▶ **Exercise brief**
Give only the count of lines that contain "holds" in the material.

++++++

Definition code_moves (bpb blockSize A robHeight alignedDepth pitchBytes gobBlockHeight
      ox oy bl po : Z) (W H D : nat) : list move :=
    flat_map (fun z => code_slice bpb blockSize A robHeight alignedDepth pitchBytes ox oy
                         (bl + Z.of_nat z * size_t (GobHeight * GobWidth * gobBlockHeight))
                         (po + Z.of_nat z * (Z.of_nat H * pitchBytes)) W H)
             (seq 0 D).

  (** The byte moves of one row of [n] bytes and of the whole copy. *)
Definition row_bytes (blockSize ox YZ po n : Z) : list (Z * Z) :=
    map (fun j => (YZ + code_x blockSize (ox + j), po + j)) (spec.zrange n).

Definition code_bytes (blockSize A robHeight alignedDepth pitchBytes gobBlockHeight
      ox oy bl po n : Z) (H D : nat) : list (Z * Z) :=
    flat_map (fun z =>
      flat_map (fun y =>
        row_bytes blockSize ox
          (bl + Z.of_nat z * size_t (GobHeight * GobWidth * gobBlockHeight)
           + code_yz A robHeight alignedDepth (size_t (oy + Z.of_nat y)))
          (po + Z.of_nat z * (Z.of_nat H * pitchBytes) + Z.of_nat y * pitchBytes) n)
        (seq 0 H))
      (seq 0 D).

  (** The element sizes that can be coalesced. *)
Definition coalescable (bpb : Z) : Prop := In bpb [1; 2; 4; 8; 16].

  (** The in-GOB offsets written with [|] in the specification. *)
Definition lor_gob_y (y : Z) : Z :=
    Z.lor (Z.shiftl (Z.shiftr (Z.land y 7) 1) 6) (Z.shiftl (Z.land y 1) 4).

Definition lor_gob_x (xb : Z) : Z :=
    Z.lor (Z.lor (Z.shiftl (Z.shiftr (Z.land xb 63) 5) 8)
                 (Z.shiftl (Z.shiftr (Z.land xb 31) 4) 5))
          (Z.land xb 15).

  (** The swizzled offset of byte [xb] of line [y] of slice [z], by
      division: [Aw] is the aligned row width in bytes, [Dz] the aligned
      depth. *)
Definition swz (Aw Dz gbh xb y z : Z) : Z :=
    z * (512 * gbh)
    + (Aw * (y / (8 * gbh) * (8 * gbh)) * Dz + (y mod (8 * gbh) / 8 * 512 + gob_y y))
    + (xb / 64 * (8 * gbh * 64 * Dz) + gob_x xb).

  (** The line and the byte of a row inside a GOB, read back from the
      in-GOB offset. *)
Definition gob_line (g : Z) : Z := g / 64 mod 4 * 2 + g / 16 mod 2.
Definition gob_byte (g : Z) : Z := g mod 16 + g / 32 mod 2 * 16 + g / 256 mod 2 * 32.

  (** The buffers after the byte moves [L] of a copy in one direction. *)
Definition run_bytes (BlockLinearToPitch : bool) (L : list (Z * Z)) (m : Buffers) : Buffers :=
    if BlockLinearToPitch
    then mkBuffers (blockLinearMem m)
           (after_bytes (blockLinearMem m) (map swap L) (pitchMem m))
    else mkBuffers (after_bytes (pitchMem m) L (blockLinearMem m)) (pitchMem m).

  (** Two buffers pairs with the same bytes. *)
Definition same_buffers (r r' : Buffers) : Prop :=
    forall a, blockLinearMem r a = blockLinearMem r' a /\ pitchMem r a = pitchMem r' a.

  (** The four sector moves of one GOB in the other revision's loop over
      whole GOBs. *)
Definition sector_moves (swizzledOffset deSwizzledOffset : Z) : list move :=
    [(swizzledOffset, deSwizzledOffset, 16);
     (swizzledOffset + 32, deSwizzledOffset + 16, 16);
     (swizzledOffset + 256, deSwizzledOffset + 32, 16);
     (swizzledOffset + 288, deSwizzledOffset + 48, 16)].

End aux.

(** ** Concrete buffers, surfaces and register files *)

Module scenarios.
Import util layout maxwell_dma.

Definition zero_mem : mem := fun _ => x00.
(** * Pistol-Shot-AR: the aim / trigger / target / scoring core of [App.tsx]

    A shallow embedding of the game logic of the React component [App]
    (src/unnamed/part_000, with src/constants.ts and src/types.ts) and the
    properties the specification states about it.

    Conventions of the embedding.
    - A JavaScript [number] that holds a coordinate, a distance, a life value
      or a random draw is a real number ([R]); binary64 rounding is idealised
      away (the one trajectory whose outcome hangs on a decimal constant is
      cross-checked on primitive floats, see [FloatCheck]).  Scores, combos,
      point values and millisecond timestamps are integers ([Z]).
    - [THREE.Vector3] and the few methods the component calls on it are
      written out as three.js defines them ([V3] below).  The ray/mesh
      intersection test of [THREE.Raycaster] is a parameter.
    - The mutable refs of the component ([enemiesRef], [vfxRef],
      [isTriggeredRef], ...) are the fields of one record [World] that every
      callback transforms.  Enemy objects live in a store and the enemy array
      holds references into it, as in the source: a mutation of an enemy is
      seen through every array that holds it.
    - The callbacks are modelled as they run after [initThree]: the refs to
      scene, camera, renderer, laser and crosshair are set there, before any
      callback is registered, and are never cleared, so the guards on them
      (lines 96, 203, 297, 379) pass.
    - React: [setGameState(updater)] applies a pure updater to the state
      cell; [gameState] read inside a callback is the snapshot of the render
      that created the callback, and is a parameter of [handleShoot] and
      [onResults].
    - [setTimeout] callbacks are kept in [timers] with their due time, and
      every callback of the model is given the time at which it runs.
    - Not modelled: background generation ([generateBackground] touches only
      [bgImage] and [isGeneratingBg]), the scene graph (the component never
      reads it back) and what the audio context does with a sound. *)

From Stdlib Require Floats.
From Stdlib Require Import Reals Lra Lia ZArith List String.
From stdpp Require Import base list.
Import ListNotations.

Local Open Scope R_scope.

(** ** THREE.Vector3 *)

Record Vector3 := mkV { vx : R; vy : R; vz : R }.

Module V3.

Definition zero : Vector3 := mkV 0 0 0.

Definition add (a b : Vector3) : Vector3 :=
  mkV (vx a + vx b) (vy a + vy b) (vz a + vz b).

Definition sub (a b : Vector3) : Vector3 :=
  mkV (vx a - vx b) (vy a - vy b) (vz a - vz b).

Definition multiplyScalar (a : Vector3) (s : R) : Vector3 :=
  mkV (vx a * s) (vy a * s) (vz a * s).

(** three.js: [divideScalar(s) { return this.multiplyScalar(1 / s) }] *)
Definition divideScalar (a : Vector3) (s : R) : Vector3 :=
  multiplyScalar a (1 / s).

Definition setScalar (s : R) : Vector3 := mkV s s s.

Definition dot (a b : Vector3) : R :=
  vx a * vx b + vy a * vy b + vz a * vz b.

Definition lengthSq (a : Vector3) : R := dot a a.

Definition length (a : Vector3) : R := sqrt (lengthSq a).

(** JavaScript [x || 1] on a number: [1] when [x] is [0]. *)
Definition or_one (x : R) : R := if Req_dec_T x 0 then 1 else x.

(** three.js: [normalize() { return this.divideScalar(this.length() || 1) }] *)
Definition normalize (a : Vector3) : Vector3 :=
  divideScalar a (or_one (length a)).

(** three.js: [lerp(v, alpha)]: [this.x += (v.x - this.x) * alpha], ... *)
Definition lerp (a v : Vector3) (alpha : R) : Vector3 :=
  mkV (vx a + (vx v - vx a) * alpha)
      (vy a + (vy v - vy a) * alpha)
      (vz a + (vz v - vz a) * alpha).

(** [MathUtils.clamp(x, lo, hi) = Math.max(lo, Math.min(hi, x))] *)
Definition clamp (x lo hi : R) : R := Rmax lo (Rmin hi x).

(** three.js:
    [angleTo(v) { const denominator = Math.sqrt(this.lengthSq() * v.lengthSq());
                  if (denominator === 0) return Math.PI / 2;
                  const theta = this.dot(v) / denominator;
                  return Math.acos(MathUtils.clamp(theta, -1, 1)) }] *)
Definition angleTo (a v : Vector3) : R :=
  let denominator := sqrt (lengthSq a * lengthSq v) in
  if Req_dec_T denominator 0 then PI / 2
  else acos (clamp (dot a v / denominator) (-1) 1).

End V3.

(** ** Landmarks (src/types.ts) *)

Record Point := mkPoint { px : R; py : R; pz : R }.

(** ** Aim resolver ([onResults], lines 285-295) *)

Definition gunOrigin (indexBase : Point) : Vector3 :=
  mkV ((px indexBase - 0.5) * 12) (- (py indexBase - 0.5) * 12) (-2).

(** The vector handed to [normalize()] at line 291. *)
Definition aimVector (indexTip indexBase : Point) : Vector3 :=
  mkV (px indexTip - px indexBase) (- (py indexTip - py indexBase)) (-0.5).

Definition aimDirection (indexTip indexBase : Point) : Vector3 :=
  V3.normalize (aimVector indexTip indexBase).

(** ** src/constants.ts *)

Definition ENEMY_COUNT : nat := 4.
Definition SPAWN_RADIUS : R := 15.
Definition SPEED_MIN : R := 0.05.
Definition SPEED_MAX : R := 0.12.
Definition AIM_ASSIST_RADIUS : R := 1.5.
Definition AIM_ASSIST_STRENGTH : R := 0.4.
Definition DETECTION_FREQ_MS : Z := 33.
Definition TRIGGER_THRESHOLD : R := 0.06.

(** ** src/types.ts *)

Inductive HitFlash := hit | miss.

Record GameState := mkGameState {
  score : Z;
  combo : Z;
  isGameOver : bool;
  handDetected : bool;
  loading : bool;
  loadingProgress : Z;
  statusMessage : string;
  lastHitTime : Z;
  hitFlash : option HitFlash
}.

++++++

▶ **Exercise output**
3